Below are entries. Reproduce exactly the lines between the line holding "makeConnectionError (asio_error x)" and the line holding "takes the caller's", inclusive, and only those.

Dataset entries:
[Start of Attachment]

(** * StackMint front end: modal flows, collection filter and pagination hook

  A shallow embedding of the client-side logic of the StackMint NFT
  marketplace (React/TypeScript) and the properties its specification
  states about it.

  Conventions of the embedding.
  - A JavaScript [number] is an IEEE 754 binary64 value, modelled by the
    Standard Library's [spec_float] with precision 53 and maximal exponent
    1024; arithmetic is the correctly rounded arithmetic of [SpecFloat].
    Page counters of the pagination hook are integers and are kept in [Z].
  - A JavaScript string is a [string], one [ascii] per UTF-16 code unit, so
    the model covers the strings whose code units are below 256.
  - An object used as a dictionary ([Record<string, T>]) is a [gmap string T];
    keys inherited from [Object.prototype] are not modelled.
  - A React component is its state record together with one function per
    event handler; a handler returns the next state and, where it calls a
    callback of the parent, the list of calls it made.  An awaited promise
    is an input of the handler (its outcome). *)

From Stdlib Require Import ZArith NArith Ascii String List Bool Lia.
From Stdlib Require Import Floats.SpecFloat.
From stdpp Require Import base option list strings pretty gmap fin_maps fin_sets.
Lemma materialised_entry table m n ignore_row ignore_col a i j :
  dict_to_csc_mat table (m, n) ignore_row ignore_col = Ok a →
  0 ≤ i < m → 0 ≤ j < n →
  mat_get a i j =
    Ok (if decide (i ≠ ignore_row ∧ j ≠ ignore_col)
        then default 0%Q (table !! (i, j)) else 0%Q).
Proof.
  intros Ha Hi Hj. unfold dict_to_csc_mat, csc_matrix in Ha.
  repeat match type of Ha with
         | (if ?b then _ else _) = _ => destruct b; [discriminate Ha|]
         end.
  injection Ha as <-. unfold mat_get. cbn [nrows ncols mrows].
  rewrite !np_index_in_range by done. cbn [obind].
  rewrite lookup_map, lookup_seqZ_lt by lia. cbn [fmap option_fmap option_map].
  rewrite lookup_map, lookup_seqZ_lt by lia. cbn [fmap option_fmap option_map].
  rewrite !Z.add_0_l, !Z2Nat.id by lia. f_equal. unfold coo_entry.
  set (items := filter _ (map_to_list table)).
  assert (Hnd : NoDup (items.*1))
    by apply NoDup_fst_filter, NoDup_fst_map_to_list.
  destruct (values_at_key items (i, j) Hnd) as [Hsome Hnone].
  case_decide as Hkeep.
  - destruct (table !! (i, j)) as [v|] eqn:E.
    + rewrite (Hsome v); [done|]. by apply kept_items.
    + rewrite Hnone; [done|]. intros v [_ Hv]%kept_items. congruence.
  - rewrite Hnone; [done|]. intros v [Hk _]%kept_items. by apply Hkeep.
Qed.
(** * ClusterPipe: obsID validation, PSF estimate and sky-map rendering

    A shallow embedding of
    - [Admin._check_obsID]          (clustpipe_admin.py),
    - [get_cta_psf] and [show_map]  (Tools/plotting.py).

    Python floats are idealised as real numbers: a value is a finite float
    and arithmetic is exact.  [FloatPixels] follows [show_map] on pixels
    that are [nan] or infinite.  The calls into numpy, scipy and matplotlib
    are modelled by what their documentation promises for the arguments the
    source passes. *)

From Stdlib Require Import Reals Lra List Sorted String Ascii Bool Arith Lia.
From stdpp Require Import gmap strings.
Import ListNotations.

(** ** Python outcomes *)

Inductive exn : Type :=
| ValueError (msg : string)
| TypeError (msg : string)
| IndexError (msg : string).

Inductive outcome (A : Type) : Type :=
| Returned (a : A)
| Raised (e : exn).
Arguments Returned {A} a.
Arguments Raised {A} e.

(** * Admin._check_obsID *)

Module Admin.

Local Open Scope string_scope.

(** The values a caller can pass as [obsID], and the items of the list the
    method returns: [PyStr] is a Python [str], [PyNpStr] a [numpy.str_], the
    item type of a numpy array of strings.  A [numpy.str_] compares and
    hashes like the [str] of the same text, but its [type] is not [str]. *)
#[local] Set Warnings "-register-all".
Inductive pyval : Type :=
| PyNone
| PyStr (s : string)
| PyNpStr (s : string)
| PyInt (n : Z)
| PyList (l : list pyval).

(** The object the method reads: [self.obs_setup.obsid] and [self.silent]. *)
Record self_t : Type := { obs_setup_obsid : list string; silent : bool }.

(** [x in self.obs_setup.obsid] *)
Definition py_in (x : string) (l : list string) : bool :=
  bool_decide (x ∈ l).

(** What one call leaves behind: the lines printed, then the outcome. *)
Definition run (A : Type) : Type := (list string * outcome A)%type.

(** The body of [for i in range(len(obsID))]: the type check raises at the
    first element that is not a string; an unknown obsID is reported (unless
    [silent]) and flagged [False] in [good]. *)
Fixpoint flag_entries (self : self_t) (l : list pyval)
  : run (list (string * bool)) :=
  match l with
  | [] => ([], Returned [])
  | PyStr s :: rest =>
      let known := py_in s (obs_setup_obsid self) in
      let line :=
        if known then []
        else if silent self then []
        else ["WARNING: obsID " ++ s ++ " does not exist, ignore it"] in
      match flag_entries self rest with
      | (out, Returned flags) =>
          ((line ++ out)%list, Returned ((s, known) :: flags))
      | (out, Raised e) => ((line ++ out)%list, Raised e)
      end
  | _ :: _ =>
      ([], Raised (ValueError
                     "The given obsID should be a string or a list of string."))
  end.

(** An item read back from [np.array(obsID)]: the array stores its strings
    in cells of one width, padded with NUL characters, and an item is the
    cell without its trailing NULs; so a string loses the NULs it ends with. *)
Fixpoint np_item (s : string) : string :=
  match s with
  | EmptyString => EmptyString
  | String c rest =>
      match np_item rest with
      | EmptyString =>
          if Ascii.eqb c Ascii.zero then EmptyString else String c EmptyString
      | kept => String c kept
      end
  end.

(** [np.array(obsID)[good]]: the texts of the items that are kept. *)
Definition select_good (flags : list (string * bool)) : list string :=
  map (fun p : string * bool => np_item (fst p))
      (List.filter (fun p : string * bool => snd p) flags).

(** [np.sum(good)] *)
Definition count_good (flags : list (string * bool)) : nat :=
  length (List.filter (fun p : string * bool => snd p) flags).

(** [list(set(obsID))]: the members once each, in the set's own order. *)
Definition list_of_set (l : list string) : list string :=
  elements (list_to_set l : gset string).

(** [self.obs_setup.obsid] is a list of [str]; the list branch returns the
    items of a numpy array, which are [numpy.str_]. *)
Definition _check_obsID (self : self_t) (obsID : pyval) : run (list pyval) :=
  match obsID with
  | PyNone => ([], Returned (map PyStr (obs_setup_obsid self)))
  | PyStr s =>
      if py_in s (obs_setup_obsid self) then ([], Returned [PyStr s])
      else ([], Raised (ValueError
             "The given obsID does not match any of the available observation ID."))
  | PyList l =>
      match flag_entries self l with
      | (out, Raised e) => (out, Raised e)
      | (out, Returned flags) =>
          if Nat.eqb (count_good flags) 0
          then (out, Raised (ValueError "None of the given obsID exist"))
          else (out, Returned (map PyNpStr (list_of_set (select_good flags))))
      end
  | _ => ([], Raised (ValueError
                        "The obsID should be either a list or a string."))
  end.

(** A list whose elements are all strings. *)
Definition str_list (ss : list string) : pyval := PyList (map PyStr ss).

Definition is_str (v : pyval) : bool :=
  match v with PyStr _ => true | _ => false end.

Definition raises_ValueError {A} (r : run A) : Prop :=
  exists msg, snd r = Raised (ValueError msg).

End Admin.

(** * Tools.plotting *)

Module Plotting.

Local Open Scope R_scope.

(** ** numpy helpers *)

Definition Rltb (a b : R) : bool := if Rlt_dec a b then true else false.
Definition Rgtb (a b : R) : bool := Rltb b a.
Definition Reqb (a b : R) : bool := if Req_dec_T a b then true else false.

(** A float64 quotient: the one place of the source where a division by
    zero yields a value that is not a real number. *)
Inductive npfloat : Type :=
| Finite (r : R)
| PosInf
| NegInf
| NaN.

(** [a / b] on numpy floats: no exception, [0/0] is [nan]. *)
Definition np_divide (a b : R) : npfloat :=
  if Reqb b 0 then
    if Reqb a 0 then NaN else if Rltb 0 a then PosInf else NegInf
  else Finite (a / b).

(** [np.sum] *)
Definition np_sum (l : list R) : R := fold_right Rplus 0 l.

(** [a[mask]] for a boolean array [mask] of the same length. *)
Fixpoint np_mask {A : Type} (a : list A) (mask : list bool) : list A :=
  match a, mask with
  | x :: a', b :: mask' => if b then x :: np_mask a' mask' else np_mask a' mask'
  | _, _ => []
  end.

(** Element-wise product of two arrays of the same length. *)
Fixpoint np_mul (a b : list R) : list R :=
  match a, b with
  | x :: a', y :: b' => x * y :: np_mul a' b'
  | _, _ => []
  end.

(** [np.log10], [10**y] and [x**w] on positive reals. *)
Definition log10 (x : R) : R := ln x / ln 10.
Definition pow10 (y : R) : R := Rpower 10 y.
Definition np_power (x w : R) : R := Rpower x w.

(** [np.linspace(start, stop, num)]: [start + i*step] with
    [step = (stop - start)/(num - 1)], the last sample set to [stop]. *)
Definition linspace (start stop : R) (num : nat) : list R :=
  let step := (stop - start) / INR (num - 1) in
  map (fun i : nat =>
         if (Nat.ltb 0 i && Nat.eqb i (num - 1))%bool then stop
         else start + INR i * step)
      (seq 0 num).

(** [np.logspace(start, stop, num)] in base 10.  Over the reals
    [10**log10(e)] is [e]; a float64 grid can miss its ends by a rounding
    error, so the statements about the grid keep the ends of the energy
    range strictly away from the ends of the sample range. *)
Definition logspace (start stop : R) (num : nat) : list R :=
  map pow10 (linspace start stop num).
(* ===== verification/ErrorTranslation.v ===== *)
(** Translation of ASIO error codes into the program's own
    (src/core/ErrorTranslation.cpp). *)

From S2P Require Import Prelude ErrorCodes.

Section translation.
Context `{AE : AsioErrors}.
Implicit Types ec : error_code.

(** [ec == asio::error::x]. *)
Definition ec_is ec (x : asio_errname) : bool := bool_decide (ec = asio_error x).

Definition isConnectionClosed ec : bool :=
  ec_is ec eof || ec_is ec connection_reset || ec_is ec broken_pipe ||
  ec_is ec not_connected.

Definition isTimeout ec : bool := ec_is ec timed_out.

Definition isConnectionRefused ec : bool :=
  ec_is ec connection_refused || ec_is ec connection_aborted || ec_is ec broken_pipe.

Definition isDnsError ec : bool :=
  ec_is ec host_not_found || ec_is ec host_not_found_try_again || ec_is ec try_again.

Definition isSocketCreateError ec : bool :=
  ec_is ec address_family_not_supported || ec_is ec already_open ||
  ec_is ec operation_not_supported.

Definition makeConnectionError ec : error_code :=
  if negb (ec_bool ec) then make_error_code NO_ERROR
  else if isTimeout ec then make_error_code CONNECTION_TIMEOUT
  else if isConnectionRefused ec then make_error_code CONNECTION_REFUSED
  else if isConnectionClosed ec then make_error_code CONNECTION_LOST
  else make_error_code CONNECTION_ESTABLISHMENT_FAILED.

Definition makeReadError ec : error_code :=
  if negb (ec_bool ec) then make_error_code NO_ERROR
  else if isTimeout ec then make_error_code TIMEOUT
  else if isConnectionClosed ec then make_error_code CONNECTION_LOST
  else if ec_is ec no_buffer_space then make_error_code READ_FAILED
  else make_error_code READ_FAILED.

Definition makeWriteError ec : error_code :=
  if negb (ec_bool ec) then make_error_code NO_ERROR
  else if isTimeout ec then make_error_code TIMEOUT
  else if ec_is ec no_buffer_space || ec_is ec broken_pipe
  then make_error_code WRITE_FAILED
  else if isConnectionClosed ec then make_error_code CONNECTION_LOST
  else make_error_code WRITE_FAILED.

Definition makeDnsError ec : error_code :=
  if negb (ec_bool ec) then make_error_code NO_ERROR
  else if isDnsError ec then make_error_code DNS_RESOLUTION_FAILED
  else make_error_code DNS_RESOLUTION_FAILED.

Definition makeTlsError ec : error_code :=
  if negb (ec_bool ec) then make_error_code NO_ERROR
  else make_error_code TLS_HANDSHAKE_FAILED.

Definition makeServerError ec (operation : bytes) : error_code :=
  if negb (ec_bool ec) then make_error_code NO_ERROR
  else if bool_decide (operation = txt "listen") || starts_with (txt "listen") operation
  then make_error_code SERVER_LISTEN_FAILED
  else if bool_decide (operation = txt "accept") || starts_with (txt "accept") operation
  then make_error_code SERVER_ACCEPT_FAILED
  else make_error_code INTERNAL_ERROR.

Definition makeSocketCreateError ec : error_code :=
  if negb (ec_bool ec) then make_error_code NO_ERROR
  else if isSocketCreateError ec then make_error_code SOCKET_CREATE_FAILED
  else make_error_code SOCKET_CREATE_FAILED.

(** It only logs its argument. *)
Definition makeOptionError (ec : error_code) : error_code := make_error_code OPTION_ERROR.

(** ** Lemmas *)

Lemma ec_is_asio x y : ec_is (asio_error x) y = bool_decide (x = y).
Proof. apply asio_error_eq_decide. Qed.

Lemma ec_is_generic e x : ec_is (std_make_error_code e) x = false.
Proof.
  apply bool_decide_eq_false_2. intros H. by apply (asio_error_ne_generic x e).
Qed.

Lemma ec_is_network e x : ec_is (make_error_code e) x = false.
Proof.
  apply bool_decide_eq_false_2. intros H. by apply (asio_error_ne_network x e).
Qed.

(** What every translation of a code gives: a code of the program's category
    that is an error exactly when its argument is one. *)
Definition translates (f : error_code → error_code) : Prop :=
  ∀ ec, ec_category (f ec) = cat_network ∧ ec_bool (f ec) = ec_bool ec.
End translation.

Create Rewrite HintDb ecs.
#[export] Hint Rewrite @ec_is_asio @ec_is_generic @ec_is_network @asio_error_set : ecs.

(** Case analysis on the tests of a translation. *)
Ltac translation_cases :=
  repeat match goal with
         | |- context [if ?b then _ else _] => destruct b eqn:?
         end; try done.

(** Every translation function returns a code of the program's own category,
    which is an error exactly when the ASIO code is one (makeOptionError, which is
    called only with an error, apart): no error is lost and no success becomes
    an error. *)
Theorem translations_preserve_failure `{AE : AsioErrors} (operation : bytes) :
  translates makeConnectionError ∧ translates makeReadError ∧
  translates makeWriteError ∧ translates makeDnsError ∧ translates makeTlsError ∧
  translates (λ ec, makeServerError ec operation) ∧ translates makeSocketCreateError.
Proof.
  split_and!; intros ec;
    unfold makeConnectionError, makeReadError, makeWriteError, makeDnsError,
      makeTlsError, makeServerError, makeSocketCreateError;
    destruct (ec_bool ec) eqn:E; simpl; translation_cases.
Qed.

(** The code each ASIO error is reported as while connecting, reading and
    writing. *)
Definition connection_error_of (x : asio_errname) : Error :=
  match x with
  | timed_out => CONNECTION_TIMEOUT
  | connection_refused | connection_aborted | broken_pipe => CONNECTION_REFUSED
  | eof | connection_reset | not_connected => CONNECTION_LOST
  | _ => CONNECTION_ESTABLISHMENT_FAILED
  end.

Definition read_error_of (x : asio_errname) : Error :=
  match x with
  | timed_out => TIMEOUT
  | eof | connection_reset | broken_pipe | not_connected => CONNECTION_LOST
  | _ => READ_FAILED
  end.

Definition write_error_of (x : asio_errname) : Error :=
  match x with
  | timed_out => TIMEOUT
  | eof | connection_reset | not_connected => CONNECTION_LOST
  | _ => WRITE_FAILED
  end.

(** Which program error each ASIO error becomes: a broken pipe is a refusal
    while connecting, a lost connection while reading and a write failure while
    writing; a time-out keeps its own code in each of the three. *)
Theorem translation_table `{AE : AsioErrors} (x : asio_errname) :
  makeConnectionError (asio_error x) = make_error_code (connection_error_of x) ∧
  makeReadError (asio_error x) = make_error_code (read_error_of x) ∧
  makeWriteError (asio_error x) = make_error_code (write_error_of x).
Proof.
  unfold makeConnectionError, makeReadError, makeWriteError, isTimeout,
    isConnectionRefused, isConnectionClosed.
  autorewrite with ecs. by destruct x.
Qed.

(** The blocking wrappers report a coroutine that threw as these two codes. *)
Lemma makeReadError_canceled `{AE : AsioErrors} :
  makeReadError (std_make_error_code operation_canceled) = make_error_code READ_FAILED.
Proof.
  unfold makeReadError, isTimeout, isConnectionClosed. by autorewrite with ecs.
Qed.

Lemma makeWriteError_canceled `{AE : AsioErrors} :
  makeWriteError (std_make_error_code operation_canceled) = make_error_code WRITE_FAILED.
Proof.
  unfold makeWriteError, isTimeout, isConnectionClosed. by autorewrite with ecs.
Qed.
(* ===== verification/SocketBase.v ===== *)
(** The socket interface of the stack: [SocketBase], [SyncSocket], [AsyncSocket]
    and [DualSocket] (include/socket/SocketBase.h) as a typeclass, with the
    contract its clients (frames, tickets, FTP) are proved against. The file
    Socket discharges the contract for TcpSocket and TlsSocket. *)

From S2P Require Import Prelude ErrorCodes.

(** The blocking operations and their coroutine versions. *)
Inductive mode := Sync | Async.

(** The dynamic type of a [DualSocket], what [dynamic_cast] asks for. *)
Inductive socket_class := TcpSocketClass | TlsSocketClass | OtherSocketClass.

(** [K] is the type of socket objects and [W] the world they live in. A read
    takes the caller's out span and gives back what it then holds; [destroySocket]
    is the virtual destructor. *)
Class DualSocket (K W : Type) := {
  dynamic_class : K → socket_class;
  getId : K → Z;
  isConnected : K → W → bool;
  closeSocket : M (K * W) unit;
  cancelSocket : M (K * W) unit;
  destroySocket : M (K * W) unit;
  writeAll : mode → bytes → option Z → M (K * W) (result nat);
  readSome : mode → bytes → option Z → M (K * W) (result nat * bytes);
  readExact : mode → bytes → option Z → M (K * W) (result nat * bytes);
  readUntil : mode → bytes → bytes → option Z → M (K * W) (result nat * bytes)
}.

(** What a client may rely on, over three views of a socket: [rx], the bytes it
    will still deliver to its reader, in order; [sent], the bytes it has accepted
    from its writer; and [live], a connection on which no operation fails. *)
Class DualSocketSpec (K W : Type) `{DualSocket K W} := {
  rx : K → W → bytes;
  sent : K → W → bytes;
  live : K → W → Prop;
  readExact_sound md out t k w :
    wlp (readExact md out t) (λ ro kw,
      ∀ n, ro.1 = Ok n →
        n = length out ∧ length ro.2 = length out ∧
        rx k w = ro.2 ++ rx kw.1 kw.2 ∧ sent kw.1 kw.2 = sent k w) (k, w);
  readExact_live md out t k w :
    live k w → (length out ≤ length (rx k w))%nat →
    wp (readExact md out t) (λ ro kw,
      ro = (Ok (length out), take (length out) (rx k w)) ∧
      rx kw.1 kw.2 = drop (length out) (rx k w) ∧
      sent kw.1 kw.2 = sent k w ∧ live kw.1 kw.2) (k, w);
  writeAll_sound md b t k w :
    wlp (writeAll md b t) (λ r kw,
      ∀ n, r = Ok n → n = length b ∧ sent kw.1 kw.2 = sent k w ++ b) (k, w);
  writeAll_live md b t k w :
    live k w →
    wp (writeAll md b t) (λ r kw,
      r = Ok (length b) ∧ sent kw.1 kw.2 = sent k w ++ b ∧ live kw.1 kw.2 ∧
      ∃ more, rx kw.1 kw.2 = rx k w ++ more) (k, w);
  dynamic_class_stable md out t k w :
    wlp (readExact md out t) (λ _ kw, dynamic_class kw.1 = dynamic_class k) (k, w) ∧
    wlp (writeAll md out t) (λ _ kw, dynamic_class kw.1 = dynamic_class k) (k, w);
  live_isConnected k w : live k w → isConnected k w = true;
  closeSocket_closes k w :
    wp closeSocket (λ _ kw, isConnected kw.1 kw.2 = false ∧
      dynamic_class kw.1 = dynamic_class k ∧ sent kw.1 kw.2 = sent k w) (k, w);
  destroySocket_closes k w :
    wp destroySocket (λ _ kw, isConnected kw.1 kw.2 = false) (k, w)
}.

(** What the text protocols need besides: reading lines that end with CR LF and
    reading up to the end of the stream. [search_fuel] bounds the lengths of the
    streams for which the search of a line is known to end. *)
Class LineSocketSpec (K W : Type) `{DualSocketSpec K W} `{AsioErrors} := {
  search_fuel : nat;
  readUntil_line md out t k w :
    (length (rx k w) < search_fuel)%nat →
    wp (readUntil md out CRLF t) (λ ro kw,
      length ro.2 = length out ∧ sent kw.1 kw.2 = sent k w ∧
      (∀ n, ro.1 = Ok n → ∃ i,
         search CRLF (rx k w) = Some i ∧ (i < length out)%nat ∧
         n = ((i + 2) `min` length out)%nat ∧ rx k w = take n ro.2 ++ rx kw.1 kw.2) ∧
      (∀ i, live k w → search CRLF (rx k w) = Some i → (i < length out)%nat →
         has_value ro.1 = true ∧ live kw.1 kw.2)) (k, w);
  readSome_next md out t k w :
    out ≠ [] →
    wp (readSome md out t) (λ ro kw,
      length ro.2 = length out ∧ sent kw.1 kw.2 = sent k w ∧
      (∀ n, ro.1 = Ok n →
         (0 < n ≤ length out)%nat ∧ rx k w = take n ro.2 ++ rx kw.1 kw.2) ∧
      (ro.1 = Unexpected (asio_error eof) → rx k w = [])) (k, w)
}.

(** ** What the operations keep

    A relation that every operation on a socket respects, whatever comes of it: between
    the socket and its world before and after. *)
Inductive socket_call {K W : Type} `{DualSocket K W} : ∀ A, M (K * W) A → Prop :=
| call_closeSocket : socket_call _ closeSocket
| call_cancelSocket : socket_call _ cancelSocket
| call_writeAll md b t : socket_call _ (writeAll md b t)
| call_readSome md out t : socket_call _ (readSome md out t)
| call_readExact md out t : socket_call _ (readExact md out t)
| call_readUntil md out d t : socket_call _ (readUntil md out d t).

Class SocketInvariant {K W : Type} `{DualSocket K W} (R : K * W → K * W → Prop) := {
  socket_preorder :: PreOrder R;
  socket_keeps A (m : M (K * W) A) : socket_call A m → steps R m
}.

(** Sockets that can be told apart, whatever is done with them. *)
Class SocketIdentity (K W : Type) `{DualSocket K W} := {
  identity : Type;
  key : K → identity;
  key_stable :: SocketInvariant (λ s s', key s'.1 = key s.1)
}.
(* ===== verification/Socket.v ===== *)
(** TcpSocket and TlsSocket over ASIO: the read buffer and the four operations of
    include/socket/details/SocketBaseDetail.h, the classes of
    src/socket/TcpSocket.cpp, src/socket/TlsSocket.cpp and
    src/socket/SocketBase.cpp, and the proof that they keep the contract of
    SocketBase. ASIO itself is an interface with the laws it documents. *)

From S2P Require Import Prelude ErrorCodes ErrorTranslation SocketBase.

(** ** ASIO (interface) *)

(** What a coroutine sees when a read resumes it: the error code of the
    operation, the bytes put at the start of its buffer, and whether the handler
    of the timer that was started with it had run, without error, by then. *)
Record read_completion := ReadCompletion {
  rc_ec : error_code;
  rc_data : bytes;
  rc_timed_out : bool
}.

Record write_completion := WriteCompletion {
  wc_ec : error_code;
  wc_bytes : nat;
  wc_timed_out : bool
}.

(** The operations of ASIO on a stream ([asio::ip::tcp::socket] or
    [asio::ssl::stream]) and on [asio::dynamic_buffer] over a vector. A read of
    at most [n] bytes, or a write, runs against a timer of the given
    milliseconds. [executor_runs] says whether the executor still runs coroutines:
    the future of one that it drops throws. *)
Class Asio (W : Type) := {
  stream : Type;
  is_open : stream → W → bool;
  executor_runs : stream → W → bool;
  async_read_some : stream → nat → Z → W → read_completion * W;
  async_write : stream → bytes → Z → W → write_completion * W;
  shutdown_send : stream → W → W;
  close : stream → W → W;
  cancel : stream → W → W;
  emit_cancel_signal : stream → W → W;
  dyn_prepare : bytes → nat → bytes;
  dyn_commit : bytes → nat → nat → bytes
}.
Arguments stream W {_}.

[End of Attachment]

Solution below ::
  makeConnectionError (asio_error x) = make_error_code (connection_error_of x) ∧
  makeReadError (asio_error x) = make_error_code (read_error_of x) ∧
  makeWriteError (asio_error x) = make_error_code (write_error_of x).
Proof.
  unfold makeConnectionError, makeReadError, makeWriteError, isTimeout,
    isConnectionRefused, isConnectionClosed.
  autorewrite with ecs. by destruct x.
Qed.

(** The blocking wrappers report a coroutine that threw as these two codes. *)
Lemma makeReadError_canceled `{AE : AsioErrors} :
  makeReadError (std_make_error_code operation_canceled) = make_error_code READ_FAILED.
Proof.
  unfold makeReadError, isTimeout, isConnectionClosed. by autorewrite with ecs.
Qed.

Lemma makeWriteError_canceled `{AE : AsioErrors} :
  makeWriteError (std_make_error_code operation_canceled) = make_error_code WRITE_FAILED.
Proof.
  unfold makeWriteError, isTimeout, isConnectionClosed. by autorewrite with ecs.
Qed.
(* ===== verification/SocketBase.v ===== *)
(** The socket interface of the stack: [SocketBase], [SyncSocket], [AsyncSocket]
    and [DualSocket] (include/socket/SocketBase.h) as a typeclass, with the
    contract its clients (frames, tickets, FTP) are proved against. The file
    Socket discharges the contract for TcpSocket and TlsSocket. *)

From S2P Require Import Prelude ErrorCodes.

(** The blocking operations and their coroutine versions. *)
Inductive mode := Sync | Async.

(** The dynamic type of a [DualSocket], what [dynamic_cast] asks for. *)
Inductive socket_class := TcpSocketClass | TlsSocketClass | OtherSocketClass.

(** [K] is the type of socket objects and [W] the world they live in. A read
    takes the caller's out span and gives back what it then holds; [destroySocket]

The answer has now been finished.